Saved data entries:
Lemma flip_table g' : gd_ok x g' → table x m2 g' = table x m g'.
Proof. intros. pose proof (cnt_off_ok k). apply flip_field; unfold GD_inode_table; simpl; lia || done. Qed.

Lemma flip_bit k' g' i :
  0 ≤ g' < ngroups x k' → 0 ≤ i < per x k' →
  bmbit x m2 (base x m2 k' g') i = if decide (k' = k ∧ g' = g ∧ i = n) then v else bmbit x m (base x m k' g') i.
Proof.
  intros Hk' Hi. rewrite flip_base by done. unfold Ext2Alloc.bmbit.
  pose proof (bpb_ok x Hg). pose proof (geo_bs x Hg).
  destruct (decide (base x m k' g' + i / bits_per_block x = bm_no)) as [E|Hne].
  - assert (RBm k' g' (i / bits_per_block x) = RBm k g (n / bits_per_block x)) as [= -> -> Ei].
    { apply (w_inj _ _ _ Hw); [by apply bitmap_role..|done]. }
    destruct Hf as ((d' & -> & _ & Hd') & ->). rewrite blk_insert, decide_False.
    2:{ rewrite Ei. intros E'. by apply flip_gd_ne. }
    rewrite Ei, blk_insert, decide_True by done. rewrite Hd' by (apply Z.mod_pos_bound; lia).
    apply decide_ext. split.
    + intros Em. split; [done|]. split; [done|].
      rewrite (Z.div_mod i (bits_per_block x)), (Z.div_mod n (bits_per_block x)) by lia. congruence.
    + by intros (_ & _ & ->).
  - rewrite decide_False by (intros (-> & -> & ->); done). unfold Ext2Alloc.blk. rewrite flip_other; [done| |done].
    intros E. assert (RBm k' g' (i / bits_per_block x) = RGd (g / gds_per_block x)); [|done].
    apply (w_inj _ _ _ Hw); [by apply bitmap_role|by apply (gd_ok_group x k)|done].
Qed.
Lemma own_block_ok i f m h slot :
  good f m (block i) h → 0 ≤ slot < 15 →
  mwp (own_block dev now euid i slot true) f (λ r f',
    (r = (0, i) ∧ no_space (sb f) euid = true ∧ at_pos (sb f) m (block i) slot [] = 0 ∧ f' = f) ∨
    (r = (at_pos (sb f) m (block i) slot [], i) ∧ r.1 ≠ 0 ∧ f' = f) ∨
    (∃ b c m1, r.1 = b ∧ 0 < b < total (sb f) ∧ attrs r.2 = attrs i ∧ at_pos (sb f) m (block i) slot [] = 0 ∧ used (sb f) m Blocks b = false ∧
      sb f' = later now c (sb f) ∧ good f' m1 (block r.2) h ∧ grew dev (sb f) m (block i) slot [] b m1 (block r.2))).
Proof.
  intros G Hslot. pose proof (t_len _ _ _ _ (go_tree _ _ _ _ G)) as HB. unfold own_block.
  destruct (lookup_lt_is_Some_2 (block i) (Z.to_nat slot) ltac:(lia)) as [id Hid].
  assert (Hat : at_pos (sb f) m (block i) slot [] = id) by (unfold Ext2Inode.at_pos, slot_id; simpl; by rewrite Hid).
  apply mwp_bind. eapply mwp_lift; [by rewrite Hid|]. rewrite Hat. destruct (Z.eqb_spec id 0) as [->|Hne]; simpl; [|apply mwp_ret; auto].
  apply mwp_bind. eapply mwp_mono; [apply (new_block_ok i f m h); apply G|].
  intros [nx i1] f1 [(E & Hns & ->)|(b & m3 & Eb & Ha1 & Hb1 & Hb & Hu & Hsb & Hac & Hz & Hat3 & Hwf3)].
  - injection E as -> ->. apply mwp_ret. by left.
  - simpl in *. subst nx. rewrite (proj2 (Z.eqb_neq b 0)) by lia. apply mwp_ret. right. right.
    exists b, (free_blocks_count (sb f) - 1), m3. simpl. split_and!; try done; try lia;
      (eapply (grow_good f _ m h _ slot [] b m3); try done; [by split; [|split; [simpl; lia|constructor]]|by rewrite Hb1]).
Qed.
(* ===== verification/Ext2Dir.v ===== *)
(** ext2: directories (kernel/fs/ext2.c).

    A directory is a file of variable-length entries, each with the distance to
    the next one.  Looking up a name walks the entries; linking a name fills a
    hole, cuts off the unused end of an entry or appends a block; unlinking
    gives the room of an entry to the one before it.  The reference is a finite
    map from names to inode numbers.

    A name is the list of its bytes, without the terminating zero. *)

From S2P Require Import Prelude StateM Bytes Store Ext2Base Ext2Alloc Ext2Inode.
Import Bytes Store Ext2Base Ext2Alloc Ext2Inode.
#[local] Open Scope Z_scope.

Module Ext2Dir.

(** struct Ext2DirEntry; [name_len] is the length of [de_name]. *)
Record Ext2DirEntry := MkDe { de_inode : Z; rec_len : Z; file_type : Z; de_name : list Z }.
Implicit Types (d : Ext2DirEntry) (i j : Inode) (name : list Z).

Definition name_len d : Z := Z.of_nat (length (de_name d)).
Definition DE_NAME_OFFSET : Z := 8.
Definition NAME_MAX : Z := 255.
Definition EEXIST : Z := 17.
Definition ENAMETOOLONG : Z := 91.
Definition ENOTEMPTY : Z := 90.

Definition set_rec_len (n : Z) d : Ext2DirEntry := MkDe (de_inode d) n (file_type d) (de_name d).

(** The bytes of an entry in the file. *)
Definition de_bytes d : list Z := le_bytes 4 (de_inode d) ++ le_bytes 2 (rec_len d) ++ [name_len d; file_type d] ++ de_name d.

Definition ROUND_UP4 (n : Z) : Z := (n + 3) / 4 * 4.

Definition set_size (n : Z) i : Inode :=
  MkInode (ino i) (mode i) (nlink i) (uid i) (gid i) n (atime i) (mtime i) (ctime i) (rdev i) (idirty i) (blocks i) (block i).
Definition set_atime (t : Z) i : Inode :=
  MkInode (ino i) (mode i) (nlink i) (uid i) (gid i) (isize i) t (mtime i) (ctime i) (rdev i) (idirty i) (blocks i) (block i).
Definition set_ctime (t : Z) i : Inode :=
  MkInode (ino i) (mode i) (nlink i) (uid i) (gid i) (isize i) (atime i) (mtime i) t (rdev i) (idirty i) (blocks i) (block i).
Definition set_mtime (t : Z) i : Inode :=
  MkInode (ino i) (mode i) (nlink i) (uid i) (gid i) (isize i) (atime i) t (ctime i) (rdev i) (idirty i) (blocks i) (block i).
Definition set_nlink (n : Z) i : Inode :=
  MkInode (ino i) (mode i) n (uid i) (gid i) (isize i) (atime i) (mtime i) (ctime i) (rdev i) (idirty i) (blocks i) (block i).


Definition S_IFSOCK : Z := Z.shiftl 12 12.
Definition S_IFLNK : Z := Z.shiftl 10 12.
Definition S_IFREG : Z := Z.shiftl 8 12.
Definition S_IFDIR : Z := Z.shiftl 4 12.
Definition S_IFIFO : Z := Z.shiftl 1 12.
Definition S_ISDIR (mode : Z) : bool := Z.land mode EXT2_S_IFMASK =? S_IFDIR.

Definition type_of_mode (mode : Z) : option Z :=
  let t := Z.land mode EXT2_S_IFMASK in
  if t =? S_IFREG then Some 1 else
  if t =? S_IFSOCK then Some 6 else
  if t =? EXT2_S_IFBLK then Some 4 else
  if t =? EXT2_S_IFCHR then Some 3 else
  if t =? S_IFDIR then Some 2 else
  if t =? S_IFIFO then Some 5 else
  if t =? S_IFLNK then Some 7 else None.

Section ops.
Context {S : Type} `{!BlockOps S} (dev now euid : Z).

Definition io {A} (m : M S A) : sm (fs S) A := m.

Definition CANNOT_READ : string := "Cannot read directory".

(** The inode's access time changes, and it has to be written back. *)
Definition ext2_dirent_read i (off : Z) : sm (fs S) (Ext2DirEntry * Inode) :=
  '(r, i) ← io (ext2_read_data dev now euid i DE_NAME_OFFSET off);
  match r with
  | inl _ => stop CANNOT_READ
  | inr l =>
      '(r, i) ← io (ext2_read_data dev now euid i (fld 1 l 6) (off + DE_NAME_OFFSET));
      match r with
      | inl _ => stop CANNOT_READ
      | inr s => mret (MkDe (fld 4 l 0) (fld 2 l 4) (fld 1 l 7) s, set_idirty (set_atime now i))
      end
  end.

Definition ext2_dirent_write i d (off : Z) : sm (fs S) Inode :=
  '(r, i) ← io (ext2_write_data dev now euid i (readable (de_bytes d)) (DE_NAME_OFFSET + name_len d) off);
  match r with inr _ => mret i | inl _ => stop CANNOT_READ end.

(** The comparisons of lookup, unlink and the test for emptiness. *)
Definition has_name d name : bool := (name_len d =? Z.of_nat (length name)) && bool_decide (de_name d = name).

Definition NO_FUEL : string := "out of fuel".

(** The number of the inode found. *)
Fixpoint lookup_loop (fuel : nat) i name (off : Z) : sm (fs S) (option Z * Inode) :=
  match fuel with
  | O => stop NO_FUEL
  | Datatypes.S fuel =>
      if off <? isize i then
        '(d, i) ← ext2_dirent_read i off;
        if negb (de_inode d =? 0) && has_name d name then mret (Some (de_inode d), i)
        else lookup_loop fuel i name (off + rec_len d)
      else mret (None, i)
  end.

▸ EXERCISE
Using the string "shiftl" as the search term, count the lines of the data above that hold it and report that number alone.

▸ EXPECTED ANSWER
5